Copy each line below that includes "Running".

SUPPLIED DATA below:

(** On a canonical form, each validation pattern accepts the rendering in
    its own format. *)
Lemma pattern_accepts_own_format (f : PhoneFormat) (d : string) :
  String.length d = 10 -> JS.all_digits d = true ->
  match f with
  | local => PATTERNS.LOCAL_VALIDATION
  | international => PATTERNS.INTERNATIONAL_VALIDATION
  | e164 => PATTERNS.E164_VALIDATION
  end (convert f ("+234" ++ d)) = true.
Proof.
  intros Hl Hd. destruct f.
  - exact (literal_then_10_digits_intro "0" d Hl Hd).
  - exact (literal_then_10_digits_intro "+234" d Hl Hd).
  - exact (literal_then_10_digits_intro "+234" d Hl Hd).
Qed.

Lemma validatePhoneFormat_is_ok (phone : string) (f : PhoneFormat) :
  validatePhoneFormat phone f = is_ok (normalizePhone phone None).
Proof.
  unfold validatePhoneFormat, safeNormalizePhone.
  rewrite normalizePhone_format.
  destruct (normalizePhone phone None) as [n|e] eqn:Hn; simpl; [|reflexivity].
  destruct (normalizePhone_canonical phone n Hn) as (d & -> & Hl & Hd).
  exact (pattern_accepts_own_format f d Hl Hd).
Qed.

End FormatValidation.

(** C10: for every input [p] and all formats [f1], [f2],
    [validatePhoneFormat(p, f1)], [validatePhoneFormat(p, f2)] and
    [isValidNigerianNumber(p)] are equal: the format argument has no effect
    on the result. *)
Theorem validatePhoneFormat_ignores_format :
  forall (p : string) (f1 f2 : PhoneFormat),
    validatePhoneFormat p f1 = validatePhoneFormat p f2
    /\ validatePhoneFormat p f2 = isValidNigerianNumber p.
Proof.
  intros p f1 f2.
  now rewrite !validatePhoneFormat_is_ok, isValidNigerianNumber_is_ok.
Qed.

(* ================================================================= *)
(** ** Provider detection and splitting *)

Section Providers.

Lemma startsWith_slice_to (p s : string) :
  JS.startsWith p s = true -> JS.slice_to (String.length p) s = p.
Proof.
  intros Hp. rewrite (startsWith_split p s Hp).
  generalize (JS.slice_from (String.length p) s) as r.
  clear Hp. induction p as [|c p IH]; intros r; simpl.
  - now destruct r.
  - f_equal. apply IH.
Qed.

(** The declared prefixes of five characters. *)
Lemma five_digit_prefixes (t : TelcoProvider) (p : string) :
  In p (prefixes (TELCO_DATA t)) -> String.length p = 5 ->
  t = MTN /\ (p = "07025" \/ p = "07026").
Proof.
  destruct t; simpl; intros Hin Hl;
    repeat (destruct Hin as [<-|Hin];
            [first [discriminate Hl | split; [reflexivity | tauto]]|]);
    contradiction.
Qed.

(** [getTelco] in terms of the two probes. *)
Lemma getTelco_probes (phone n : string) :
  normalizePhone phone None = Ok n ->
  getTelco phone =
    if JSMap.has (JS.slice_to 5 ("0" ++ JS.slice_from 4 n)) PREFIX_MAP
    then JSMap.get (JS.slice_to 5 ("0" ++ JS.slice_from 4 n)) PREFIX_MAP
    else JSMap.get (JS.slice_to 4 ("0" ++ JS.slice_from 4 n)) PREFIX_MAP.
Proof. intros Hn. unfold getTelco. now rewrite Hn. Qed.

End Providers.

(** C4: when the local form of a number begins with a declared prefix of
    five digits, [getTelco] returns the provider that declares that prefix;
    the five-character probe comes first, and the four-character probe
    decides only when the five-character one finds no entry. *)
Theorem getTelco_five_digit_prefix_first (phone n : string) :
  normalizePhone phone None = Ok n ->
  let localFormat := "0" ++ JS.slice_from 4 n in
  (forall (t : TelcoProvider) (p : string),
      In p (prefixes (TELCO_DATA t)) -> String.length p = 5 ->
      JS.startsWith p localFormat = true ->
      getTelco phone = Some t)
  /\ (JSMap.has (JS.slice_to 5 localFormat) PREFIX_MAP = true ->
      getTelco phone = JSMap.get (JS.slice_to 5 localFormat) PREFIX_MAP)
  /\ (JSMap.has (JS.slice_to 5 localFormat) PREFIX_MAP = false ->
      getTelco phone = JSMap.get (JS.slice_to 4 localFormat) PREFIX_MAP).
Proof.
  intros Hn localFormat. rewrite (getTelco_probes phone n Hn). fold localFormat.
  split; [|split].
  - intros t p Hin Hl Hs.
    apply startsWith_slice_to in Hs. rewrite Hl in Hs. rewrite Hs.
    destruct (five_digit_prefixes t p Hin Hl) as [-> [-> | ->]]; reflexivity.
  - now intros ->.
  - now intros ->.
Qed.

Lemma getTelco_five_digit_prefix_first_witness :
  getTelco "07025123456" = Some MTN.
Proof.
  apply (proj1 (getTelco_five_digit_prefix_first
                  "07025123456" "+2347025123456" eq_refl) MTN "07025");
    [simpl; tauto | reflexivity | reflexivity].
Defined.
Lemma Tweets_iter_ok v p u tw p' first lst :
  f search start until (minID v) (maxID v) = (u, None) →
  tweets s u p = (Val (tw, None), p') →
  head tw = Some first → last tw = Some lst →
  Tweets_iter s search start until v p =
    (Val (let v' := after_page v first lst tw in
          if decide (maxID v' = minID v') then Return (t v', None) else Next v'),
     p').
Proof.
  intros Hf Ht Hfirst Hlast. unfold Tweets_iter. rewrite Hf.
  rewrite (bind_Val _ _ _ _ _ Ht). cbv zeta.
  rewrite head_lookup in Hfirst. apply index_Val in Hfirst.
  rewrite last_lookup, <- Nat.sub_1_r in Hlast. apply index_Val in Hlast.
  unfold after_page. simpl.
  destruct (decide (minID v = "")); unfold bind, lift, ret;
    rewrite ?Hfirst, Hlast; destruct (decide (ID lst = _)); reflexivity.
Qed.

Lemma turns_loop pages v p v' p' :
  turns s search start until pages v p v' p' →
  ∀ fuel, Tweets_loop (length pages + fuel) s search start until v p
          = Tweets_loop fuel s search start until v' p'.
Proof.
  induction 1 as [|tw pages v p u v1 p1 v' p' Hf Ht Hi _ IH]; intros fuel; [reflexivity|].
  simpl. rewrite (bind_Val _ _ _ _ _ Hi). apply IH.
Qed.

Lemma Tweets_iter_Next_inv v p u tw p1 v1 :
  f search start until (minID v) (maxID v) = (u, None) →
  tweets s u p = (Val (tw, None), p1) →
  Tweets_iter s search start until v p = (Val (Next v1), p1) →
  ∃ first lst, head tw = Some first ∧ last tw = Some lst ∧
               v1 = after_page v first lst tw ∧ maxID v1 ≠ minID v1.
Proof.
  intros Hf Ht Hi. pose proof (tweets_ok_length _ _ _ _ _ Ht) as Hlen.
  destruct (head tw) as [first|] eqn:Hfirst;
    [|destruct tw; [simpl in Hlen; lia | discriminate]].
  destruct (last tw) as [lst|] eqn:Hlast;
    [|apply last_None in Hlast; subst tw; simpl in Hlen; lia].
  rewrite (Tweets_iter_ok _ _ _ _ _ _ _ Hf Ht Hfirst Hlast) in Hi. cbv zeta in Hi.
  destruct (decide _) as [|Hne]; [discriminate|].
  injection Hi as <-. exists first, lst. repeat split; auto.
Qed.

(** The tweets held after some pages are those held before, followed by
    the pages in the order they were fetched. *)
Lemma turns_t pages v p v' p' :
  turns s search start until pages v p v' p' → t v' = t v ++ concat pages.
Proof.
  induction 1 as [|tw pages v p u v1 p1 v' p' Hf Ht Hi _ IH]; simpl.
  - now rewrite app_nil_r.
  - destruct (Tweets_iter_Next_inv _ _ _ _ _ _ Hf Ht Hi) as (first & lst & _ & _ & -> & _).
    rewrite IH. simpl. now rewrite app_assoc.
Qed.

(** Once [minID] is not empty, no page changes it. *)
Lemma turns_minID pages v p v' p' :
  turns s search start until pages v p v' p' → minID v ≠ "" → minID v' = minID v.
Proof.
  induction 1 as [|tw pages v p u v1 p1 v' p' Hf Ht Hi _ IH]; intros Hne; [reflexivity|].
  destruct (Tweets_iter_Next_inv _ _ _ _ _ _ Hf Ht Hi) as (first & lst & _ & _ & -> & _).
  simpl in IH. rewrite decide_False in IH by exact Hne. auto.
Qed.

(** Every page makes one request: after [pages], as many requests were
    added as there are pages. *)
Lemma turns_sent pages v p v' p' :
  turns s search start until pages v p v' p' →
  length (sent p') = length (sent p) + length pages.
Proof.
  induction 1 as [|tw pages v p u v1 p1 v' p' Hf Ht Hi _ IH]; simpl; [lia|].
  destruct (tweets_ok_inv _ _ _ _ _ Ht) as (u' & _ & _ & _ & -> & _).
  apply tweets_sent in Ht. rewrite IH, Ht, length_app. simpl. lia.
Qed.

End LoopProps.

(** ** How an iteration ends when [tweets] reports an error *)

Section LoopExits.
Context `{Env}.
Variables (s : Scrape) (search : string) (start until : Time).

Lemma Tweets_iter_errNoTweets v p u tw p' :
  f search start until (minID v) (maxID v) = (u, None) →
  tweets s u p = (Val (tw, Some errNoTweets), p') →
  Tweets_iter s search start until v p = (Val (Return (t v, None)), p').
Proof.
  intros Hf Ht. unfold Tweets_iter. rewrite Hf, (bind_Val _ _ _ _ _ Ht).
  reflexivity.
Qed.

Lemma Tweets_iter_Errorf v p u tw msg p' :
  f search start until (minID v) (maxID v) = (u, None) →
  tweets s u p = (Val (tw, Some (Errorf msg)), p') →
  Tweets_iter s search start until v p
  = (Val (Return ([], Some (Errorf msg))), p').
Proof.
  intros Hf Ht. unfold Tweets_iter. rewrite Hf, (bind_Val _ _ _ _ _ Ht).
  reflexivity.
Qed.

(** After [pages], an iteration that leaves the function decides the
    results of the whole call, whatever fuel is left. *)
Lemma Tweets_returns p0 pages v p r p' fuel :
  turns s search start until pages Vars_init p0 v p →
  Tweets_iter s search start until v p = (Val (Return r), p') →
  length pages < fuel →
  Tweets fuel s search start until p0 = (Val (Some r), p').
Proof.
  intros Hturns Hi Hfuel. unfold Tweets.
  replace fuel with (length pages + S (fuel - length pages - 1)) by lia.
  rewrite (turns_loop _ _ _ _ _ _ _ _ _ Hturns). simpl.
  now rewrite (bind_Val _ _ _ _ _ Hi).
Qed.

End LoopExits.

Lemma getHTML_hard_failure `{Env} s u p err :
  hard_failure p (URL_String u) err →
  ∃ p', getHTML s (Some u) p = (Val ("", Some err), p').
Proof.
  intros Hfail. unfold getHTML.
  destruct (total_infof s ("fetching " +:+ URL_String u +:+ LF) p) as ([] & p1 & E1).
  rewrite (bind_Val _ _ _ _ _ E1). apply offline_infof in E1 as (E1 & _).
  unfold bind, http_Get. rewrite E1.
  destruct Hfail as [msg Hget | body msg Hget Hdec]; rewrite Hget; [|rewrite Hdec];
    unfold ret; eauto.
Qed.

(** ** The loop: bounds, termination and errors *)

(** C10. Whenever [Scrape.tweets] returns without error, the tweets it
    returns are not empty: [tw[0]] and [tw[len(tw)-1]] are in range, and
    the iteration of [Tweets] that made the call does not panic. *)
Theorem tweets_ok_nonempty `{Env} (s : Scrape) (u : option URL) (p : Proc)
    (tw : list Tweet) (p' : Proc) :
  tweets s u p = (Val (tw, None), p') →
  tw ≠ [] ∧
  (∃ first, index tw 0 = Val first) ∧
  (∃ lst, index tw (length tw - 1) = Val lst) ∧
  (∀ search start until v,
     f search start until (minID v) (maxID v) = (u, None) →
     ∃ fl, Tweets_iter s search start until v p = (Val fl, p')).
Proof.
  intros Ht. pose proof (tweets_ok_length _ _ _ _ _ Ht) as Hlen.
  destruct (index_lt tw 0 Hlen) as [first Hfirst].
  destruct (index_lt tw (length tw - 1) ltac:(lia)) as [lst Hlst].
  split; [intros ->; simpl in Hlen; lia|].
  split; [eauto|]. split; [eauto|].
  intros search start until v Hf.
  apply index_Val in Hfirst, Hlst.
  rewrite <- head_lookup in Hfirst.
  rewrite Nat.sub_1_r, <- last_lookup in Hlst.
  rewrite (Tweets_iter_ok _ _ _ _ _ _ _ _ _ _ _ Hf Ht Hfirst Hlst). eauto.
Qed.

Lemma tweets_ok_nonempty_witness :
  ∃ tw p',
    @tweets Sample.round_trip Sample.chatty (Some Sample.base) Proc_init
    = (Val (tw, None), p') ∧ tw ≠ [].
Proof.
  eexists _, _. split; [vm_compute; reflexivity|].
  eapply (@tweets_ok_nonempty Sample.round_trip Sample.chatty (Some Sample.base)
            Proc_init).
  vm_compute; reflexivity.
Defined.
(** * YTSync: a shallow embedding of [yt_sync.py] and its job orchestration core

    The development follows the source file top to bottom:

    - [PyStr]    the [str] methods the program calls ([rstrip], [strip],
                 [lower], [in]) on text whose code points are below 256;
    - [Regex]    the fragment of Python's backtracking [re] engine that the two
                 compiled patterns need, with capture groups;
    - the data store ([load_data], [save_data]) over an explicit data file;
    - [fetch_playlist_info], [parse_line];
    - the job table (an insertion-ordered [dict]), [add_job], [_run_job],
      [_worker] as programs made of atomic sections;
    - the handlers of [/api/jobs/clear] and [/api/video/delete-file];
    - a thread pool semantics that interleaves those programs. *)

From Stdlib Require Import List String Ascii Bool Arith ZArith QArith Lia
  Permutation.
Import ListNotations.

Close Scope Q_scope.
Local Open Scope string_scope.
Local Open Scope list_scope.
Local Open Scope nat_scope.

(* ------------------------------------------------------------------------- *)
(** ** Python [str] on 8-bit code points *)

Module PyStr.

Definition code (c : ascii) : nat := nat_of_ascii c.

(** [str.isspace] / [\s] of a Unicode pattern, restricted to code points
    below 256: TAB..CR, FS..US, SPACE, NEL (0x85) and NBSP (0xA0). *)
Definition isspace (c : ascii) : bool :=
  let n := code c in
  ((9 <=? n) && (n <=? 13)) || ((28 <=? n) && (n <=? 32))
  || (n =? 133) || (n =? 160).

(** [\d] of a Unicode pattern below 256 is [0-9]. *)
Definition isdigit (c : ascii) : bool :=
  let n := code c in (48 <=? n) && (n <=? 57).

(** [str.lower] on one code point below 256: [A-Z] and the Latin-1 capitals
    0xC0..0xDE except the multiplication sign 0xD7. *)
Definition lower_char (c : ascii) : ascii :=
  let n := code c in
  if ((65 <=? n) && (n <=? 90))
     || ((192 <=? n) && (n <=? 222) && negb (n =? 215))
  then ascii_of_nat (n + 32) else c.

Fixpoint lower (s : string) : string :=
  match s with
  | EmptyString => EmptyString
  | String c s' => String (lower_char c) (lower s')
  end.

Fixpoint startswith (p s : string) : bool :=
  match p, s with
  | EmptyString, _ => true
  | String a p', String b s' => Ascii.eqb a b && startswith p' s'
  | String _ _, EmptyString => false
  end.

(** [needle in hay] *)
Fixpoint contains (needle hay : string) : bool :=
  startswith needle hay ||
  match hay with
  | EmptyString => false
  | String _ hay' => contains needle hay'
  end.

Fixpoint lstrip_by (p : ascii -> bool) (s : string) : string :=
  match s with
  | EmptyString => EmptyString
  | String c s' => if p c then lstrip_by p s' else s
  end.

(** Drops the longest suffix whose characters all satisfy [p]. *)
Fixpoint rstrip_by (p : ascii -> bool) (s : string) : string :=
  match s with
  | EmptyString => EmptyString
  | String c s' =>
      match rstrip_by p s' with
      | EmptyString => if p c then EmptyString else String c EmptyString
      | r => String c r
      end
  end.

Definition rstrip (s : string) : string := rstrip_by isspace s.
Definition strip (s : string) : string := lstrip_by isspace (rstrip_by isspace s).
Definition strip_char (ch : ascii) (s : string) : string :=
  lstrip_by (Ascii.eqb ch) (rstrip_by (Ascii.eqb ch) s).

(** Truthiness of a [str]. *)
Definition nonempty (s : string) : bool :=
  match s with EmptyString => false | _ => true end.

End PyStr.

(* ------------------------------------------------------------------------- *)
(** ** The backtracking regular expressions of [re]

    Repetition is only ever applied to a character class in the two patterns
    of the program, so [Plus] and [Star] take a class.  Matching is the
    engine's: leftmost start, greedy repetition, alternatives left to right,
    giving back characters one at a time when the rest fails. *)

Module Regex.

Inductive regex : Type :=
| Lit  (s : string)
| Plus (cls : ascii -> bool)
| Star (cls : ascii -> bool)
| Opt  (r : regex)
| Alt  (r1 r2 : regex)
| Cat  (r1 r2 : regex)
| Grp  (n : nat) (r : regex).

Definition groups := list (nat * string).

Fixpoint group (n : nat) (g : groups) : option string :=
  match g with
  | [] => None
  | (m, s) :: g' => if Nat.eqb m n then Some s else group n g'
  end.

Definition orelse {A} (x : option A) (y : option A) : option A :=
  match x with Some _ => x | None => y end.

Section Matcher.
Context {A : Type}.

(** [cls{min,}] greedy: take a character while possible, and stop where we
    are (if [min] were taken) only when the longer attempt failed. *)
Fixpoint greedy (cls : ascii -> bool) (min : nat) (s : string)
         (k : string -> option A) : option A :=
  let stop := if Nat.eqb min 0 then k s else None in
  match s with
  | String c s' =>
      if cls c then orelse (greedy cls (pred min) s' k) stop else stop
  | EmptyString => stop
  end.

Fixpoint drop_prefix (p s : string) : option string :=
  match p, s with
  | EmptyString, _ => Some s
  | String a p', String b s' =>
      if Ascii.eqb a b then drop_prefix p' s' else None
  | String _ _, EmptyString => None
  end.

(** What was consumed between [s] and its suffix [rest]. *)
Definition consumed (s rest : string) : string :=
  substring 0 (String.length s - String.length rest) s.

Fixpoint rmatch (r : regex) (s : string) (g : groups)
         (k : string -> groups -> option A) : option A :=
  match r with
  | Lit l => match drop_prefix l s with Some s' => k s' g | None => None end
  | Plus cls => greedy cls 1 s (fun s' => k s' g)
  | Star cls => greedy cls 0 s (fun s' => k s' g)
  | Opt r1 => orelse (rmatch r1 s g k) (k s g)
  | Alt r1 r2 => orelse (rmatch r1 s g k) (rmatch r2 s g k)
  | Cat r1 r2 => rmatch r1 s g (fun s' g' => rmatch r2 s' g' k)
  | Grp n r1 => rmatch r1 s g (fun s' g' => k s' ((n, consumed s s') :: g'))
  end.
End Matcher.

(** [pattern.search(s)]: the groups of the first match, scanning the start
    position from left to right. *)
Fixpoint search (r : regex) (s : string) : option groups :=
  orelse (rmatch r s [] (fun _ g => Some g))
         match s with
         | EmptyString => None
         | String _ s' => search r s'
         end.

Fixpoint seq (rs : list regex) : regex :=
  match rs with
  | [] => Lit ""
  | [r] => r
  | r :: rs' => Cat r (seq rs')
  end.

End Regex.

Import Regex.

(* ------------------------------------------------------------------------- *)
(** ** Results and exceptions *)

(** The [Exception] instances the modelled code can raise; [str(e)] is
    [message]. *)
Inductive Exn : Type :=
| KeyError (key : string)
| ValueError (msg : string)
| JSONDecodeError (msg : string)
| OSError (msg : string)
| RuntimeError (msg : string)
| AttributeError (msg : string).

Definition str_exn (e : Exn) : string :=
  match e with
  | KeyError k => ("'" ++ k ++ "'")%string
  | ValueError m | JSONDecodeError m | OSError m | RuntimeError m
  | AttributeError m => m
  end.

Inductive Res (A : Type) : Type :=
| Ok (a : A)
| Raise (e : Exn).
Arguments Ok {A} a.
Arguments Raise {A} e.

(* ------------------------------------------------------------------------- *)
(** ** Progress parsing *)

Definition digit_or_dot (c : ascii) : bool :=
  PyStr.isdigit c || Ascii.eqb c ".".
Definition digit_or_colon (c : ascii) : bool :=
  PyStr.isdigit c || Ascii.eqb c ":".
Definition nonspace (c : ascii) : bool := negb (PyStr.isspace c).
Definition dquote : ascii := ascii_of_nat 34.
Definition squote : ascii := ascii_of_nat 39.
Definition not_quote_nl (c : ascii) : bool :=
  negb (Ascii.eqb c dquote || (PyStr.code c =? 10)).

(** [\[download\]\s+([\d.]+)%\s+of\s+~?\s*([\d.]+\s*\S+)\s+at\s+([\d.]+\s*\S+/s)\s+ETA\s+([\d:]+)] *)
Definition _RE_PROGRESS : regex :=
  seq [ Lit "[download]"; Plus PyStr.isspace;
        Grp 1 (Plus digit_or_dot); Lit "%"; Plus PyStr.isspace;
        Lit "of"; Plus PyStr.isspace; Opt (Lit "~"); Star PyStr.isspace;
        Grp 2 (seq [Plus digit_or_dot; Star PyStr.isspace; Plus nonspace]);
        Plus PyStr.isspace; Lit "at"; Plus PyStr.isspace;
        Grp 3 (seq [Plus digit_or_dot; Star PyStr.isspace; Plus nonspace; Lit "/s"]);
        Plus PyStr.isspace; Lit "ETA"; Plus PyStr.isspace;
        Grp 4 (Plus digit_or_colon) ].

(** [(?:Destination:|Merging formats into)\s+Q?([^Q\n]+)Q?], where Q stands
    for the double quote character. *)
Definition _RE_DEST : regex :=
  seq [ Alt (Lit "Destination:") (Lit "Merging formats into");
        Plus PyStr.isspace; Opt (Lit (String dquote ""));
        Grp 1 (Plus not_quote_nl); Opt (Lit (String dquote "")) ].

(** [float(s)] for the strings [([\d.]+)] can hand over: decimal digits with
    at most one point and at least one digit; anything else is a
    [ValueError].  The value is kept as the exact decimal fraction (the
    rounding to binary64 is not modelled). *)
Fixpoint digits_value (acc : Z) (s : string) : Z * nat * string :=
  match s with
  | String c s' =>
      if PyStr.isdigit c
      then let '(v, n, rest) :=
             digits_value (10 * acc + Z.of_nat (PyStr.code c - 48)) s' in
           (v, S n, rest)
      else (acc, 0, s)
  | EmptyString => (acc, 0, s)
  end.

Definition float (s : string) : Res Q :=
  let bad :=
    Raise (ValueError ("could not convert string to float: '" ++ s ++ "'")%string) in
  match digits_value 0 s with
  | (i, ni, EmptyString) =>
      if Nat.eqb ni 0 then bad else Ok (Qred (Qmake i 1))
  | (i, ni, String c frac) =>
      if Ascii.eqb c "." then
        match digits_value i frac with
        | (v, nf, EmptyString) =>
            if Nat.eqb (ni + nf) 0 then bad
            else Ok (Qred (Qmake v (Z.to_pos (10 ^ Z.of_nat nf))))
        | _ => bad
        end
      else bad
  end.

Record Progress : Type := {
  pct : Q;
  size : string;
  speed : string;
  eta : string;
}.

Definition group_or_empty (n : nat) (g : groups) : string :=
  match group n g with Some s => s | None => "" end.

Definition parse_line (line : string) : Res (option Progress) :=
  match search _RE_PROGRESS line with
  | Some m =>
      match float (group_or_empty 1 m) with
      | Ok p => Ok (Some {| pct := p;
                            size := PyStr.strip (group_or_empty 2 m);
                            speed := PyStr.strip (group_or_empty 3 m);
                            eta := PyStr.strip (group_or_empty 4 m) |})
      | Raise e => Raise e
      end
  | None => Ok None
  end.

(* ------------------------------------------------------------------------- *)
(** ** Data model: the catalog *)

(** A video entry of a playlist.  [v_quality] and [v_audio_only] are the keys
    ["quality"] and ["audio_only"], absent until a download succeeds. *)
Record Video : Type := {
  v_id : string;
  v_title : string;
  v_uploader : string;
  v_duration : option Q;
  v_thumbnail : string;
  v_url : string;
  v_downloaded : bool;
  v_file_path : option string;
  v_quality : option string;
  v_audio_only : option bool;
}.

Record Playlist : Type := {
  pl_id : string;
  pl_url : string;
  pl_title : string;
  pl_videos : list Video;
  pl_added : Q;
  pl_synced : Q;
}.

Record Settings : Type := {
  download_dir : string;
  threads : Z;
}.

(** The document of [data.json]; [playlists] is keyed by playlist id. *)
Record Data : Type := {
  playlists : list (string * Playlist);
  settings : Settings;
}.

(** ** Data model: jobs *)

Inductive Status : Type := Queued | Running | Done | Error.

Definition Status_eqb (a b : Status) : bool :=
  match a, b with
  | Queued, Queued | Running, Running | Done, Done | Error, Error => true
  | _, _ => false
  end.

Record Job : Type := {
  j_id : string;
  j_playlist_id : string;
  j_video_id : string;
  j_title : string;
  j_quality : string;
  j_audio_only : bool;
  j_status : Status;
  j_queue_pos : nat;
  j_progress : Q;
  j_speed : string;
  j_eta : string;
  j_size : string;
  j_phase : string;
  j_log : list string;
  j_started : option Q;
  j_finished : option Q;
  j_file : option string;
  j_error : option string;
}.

End of SUPPLIED DATA.

### EXPECTED ANSWER
Inductive Status : Type := Queued | Running | Done | Error.
  | Queued, Queued | Running, Running | Done, Done | Error, Error => true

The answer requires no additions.